*** Records for this exercise ***

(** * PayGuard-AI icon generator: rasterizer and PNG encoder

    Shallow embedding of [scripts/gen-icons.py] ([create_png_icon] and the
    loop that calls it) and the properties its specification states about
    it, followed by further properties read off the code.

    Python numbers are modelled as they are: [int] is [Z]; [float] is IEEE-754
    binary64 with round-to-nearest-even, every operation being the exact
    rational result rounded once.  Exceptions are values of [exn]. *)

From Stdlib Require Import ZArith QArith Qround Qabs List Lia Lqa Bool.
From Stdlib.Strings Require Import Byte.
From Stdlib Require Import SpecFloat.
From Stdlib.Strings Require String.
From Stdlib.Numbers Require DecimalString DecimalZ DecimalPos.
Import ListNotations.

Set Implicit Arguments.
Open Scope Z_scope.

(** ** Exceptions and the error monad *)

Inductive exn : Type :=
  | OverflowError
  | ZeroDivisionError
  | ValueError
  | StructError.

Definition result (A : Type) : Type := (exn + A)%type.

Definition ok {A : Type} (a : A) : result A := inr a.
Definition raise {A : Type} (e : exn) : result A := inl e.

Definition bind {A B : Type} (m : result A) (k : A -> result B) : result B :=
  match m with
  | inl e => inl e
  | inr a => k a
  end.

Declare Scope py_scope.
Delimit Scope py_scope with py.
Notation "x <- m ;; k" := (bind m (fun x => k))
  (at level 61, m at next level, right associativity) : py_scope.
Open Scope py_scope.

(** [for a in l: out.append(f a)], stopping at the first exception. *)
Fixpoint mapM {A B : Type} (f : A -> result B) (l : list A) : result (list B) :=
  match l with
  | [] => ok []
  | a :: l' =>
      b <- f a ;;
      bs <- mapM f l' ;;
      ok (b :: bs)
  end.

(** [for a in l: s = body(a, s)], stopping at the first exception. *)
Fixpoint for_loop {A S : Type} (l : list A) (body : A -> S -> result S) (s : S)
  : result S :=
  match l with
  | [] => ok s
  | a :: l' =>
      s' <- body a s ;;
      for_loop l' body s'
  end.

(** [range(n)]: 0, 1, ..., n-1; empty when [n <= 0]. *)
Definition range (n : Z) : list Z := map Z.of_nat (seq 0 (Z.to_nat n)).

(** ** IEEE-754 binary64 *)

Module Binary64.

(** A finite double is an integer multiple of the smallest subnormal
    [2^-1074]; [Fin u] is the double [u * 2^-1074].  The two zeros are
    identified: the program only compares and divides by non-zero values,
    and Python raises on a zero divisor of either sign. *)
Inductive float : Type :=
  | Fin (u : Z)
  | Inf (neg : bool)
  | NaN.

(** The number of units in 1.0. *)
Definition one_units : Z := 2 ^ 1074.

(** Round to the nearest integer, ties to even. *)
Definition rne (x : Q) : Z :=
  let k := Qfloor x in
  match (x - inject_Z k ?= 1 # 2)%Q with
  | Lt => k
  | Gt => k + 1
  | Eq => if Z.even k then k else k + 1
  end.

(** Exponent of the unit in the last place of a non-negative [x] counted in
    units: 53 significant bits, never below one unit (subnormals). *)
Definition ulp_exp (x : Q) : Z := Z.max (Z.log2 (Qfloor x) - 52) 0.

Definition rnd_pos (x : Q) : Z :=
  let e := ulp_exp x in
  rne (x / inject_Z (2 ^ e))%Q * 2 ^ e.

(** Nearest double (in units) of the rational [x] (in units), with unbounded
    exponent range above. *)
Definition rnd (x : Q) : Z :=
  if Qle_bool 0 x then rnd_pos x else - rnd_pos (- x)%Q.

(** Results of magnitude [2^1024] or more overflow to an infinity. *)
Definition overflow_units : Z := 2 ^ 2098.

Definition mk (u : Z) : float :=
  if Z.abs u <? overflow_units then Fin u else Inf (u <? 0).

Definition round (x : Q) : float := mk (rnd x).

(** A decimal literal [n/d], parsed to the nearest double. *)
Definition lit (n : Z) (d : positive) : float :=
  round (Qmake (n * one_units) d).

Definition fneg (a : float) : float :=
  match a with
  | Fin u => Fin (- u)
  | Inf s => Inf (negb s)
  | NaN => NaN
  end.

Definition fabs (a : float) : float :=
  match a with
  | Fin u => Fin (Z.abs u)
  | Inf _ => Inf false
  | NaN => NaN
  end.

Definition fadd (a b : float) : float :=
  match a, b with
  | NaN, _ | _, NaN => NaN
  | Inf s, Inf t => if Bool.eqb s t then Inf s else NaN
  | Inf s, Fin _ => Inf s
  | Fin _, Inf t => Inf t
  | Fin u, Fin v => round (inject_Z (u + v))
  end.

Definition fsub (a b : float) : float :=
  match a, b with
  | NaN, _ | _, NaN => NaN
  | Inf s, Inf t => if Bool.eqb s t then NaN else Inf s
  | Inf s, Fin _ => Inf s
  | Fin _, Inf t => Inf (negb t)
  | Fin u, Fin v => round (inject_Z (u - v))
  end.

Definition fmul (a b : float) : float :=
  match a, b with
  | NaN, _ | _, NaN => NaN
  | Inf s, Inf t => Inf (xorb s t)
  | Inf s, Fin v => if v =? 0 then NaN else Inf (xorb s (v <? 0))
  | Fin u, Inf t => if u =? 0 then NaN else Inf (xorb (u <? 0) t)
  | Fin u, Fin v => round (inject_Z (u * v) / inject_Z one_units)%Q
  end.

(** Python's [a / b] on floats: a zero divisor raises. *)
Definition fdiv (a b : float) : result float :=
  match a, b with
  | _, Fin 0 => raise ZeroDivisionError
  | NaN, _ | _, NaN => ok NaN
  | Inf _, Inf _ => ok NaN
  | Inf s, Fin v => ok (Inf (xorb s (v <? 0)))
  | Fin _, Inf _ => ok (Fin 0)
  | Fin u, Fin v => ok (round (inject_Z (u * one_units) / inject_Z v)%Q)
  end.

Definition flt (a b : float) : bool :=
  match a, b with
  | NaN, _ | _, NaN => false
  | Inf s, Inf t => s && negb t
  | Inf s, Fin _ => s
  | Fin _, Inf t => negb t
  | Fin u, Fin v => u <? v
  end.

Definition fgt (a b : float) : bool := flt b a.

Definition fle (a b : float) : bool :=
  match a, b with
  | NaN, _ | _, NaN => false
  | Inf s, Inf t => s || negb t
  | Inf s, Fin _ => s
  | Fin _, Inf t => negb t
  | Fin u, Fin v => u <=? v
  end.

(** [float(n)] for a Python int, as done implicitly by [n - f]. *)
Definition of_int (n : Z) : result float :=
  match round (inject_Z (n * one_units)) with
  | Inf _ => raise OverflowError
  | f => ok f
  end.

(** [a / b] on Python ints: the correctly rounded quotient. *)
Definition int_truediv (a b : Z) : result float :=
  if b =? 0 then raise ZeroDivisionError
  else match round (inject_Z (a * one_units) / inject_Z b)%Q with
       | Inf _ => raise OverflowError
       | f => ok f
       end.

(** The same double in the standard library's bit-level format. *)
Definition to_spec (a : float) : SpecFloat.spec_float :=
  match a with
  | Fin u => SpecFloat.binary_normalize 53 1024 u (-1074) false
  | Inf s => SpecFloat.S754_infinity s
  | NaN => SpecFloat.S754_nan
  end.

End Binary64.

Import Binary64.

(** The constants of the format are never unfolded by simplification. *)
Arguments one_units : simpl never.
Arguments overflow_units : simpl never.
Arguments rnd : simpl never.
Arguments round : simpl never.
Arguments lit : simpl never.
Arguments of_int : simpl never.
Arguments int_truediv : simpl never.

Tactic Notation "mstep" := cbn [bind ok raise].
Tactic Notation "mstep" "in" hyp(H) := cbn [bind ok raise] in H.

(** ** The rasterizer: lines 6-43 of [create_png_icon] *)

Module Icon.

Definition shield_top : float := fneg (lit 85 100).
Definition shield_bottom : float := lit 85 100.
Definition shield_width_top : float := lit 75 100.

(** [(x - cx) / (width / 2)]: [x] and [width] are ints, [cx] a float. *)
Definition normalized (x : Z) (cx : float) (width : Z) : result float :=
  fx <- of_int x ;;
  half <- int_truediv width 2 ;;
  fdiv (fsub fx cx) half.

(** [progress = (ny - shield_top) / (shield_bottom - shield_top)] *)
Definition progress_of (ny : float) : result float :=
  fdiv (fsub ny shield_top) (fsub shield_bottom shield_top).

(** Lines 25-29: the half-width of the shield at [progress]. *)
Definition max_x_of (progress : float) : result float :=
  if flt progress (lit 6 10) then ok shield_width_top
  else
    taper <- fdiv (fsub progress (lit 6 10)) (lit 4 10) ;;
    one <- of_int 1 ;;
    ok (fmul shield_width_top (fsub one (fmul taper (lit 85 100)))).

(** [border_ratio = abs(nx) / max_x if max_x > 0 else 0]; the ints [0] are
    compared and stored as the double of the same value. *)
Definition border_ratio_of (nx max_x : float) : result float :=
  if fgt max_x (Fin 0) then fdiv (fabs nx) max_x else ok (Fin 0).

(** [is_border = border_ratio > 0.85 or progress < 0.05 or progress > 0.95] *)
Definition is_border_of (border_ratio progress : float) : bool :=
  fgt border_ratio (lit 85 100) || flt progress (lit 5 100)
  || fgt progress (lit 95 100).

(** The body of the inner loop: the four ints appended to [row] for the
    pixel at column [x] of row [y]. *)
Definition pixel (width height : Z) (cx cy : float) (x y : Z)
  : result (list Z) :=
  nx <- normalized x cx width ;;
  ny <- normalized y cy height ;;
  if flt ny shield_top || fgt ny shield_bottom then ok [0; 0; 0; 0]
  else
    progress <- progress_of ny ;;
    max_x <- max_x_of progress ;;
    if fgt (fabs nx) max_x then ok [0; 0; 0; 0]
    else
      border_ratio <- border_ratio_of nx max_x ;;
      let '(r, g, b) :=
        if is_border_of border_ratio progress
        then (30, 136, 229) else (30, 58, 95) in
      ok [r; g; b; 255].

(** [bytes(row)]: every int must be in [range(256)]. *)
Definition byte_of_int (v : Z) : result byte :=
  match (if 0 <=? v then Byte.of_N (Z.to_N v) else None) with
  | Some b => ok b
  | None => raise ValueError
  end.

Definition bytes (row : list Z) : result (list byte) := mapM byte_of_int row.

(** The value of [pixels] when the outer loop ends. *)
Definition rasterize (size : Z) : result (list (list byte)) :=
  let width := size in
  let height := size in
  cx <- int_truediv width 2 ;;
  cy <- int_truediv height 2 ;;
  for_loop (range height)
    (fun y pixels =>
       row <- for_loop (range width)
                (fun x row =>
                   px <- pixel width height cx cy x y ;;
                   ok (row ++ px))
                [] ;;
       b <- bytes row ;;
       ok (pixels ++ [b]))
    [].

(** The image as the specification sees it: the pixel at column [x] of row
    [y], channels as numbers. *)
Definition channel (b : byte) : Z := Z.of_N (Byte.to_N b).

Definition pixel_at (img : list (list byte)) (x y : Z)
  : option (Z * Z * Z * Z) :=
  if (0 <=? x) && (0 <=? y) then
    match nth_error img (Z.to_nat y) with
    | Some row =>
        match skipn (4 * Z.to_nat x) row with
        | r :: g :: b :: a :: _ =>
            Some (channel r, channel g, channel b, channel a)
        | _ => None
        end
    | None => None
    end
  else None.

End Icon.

***

The expected output is every line from the material above where "Import" can be found.

From Stdlib Require Import ZArith QArith Qround Qabs List Lia Lqa Bool.
From Stdlib.Strings Require Import Byte.
From Stdlib Require Import SpecFloat.
Import ListNotations.
Import Binary64.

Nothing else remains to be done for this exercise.